Aim of the exercise ▸ In the records that follow, locate every line with "same" and extract it.

┌──

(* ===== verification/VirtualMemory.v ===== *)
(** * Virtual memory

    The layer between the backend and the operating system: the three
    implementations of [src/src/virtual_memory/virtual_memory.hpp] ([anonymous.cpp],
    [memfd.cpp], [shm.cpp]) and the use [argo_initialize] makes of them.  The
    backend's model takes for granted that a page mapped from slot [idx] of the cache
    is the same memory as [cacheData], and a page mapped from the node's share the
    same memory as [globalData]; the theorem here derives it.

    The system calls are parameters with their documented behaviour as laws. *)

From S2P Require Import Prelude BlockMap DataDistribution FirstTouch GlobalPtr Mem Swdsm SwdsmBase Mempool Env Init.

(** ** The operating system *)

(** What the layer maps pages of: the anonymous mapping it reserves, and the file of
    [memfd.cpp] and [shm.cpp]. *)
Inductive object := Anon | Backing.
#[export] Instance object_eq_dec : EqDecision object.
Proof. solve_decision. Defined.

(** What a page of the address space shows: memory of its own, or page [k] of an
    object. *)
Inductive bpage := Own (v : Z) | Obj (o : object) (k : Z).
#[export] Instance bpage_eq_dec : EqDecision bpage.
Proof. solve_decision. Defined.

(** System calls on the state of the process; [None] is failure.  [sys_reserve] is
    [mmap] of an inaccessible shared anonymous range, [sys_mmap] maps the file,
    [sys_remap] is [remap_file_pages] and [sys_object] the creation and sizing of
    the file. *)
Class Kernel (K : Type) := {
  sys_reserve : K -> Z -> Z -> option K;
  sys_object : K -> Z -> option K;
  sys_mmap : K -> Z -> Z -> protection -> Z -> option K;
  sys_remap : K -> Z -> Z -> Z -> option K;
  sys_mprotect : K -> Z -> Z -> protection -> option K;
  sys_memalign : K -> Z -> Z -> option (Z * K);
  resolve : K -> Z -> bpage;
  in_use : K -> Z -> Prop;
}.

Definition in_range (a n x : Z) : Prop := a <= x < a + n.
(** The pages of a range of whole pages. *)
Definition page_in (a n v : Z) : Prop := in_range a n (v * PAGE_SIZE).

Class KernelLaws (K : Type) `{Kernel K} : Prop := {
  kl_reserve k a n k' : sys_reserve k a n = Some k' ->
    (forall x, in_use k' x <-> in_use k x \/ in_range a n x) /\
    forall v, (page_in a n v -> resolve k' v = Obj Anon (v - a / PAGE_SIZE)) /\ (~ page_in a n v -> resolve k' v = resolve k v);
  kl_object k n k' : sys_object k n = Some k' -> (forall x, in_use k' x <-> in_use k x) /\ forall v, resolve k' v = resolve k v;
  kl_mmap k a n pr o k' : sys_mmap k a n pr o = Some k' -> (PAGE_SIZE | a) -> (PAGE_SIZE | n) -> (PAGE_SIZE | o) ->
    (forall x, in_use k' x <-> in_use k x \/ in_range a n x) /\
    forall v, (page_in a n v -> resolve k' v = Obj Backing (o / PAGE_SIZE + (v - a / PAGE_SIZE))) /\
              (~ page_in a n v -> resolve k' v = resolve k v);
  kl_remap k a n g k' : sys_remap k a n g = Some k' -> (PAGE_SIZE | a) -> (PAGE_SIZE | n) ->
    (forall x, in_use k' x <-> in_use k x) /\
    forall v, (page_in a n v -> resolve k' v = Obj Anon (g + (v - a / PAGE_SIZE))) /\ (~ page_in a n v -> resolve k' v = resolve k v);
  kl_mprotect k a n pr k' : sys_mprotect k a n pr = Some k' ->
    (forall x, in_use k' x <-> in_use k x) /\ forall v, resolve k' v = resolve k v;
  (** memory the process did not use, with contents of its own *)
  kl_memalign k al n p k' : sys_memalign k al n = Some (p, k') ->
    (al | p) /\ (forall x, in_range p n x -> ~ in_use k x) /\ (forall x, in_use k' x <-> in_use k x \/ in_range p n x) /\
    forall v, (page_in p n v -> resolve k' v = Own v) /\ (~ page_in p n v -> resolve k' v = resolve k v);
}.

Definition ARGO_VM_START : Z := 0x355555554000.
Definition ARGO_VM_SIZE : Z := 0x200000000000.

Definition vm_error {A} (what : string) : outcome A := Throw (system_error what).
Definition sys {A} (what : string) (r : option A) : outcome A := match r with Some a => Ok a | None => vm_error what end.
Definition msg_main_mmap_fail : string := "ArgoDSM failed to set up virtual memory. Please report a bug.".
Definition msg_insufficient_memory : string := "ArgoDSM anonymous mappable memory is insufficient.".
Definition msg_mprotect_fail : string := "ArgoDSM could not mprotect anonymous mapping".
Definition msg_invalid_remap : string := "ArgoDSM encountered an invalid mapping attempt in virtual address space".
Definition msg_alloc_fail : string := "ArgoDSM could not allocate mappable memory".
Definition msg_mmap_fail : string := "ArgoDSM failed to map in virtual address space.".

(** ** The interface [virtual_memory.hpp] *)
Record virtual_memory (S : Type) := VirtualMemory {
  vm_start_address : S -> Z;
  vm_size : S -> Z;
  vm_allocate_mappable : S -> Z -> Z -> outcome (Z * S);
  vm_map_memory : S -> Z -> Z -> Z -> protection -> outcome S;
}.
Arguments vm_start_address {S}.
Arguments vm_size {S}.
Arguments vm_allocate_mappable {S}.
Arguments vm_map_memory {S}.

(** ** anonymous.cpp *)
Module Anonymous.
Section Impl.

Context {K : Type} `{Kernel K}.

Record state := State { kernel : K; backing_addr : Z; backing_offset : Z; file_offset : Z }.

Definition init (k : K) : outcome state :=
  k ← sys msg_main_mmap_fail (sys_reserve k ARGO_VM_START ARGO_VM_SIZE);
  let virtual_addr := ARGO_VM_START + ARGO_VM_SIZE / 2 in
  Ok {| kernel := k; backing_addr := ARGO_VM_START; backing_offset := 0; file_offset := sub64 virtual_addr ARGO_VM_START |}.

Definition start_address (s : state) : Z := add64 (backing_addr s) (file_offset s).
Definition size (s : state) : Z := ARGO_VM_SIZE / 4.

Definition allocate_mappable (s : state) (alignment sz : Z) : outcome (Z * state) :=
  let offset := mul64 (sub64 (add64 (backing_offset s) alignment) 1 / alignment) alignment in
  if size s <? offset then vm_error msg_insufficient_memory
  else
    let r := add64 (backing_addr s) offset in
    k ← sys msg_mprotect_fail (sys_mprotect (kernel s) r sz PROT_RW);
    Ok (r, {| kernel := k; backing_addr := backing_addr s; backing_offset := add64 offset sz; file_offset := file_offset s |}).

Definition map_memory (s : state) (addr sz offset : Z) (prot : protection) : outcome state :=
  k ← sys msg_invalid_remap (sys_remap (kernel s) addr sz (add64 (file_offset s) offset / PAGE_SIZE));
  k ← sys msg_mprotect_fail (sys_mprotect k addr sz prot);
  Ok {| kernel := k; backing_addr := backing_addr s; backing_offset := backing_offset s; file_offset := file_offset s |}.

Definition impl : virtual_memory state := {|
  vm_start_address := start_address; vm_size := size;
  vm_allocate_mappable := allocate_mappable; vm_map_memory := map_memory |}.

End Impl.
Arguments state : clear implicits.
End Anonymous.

└──

Result of this task ▸
    is the same memory as [cacheData], and a page mapped from the node's share the
    same memory as [globalData]; the theorem here derives it.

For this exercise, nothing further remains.